» DIRECTIONS FOR THIS TASK: Find the line with "- constructor." in the entries below. Repeat it, every following line, and the line with "the average, is", exactly and with nothing added.

» RECORDS PROVIDED:
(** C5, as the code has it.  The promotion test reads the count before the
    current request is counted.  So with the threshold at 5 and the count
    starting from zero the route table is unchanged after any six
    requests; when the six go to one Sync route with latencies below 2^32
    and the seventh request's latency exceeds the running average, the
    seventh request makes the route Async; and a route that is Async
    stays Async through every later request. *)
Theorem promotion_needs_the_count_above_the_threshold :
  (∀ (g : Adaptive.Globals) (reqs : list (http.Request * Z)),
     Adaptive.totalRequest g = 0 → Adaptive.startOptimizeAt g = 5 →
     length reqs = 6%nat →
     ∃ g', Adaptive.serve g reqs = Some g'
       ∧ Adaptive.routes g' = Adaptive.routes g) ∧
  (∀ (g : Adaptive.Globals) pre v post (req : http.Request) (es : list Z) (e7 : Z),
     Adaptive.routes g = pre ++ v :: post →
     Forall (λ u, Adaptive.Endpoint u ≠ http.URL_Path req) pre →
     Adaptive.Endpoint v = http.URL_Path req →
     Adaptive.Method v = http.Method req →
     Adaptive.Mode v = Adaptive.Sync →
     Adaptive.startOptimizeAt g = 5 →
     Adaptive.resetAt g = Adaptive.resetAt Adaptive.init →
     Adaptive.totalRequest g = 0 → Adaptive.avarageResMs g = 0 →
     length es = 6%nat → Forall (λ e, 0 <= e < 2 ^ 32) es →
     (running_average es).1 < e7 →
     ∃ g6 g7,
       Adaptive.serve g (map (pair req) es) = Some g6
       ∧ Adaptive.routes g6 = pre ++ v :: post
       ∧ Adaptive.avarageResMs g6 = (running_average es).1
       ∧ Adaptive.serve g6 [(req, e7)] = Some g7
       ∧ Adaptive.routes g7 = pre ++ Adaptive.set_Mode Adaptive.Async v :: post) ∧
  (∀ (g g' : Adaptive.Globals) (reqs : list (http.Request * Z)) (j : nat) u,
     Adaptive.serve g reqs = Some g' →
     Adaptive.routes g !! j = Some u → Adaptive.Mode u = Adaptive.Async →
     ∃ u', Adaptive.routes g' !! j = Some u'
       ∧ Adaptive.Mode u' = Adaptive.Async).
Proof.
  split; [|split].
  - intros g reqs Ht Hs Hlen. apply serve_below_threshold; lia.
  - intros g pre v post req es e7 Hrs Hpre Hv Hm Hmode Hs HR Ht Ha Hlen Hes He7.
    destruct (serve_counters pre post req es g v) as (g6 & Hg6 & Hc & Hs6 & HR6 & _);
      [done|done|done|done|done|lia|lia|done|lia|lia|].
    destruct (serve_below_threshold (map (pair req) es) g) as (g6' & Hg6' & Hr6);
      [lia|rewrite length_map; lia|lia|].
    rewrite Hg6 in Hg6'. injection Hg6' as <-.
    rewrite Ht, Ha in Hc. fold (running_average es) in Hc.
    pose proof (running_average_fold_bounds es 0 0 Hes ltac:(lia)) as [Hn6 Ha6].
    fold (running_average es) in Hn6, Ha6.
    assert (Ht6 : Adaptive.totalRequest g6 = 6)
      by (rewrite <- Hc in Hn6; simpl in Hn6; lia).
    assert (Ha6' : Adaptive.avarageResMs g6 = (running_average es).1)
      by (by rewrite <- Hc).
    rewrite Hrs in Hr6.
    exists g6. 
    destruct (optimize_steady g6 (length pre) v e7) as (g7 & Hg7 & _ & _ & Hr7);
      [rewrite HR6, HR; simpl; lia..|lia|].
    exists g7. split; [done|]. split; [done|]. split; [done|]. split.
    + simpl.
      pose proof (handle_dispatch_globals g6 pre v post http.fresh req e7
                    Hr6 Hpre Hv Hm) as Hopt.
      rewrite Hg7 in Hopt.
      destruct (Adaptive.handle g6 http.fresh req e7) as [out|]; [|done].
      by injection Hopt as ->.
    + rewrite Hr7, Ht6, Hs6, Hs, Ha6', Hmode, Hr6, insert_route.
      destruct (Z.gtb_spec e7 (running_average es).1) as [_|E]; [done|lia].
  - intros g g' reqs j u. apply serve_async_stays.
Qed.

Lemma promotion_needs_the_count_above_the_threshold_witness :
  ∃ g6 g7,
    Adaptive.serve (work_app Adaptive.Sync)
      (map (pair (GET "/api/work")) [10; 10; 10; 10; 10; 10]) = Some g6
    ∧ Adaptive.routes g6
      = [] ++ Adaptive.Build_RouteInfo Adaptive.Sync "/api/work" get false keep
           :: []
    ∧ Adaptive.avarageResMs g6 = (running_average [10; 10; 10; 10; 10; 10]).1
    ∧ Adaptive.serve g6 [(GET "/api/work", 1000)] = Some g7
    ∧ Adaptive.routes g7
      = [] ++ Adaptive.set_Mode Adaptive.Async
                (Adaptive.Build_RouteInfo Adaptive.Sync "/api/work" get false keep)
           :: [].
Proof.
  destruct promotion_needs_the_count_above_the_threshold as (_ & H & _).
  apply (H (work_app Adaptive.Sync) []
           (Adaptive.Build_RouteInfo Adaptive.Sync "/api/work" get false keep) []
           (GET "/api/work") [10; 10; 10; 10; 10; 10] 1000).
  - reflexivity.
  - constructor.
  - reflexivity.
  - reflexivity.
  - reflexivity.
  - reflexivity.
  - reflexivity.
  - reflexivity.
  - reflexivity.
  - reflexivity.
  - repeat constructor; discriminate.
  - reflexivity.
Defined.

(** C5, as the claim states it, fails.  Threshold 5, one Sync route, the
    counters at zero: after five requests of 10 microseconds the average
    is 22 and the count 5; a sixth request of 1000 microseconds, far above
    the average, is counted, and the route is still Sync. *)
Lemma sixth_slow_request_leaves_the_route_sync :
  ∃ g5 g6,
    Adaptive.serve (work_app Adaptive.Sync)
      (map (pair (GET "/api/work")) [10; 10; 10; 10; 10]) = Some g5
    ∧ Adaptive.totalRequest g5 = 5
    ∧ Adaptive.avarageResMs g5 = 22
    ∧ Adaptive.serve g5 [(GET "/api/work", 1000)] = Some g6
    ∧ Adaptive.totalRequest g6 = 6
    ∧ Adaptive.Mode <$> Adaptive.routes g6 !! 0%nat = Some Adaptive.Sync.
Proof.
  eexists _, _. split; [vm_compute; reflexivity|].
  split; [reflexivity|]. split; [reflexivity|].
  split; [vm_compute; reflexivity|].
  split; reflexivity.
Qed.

» ANSWER BOX:
  - constructor.
  - reflexivity.
  - reflexivity.
  - reflexivity.
  - reflexivity.
  - reflexivity.
  - reflexivity.
  - reflexivity.
  - reflexivity.
  - repeat constructor; discriminate.
  - reflexivity.
Defined.

(** C5, as the claim states it, fails.  Threshold 5, one Sync route, the
    counters at zero: after five requests of 10 microseconds the average
    is 22 and the count 5; a sixth request of 1000 microseconds, far above
    the average, is counted, and the route is still Sync. *)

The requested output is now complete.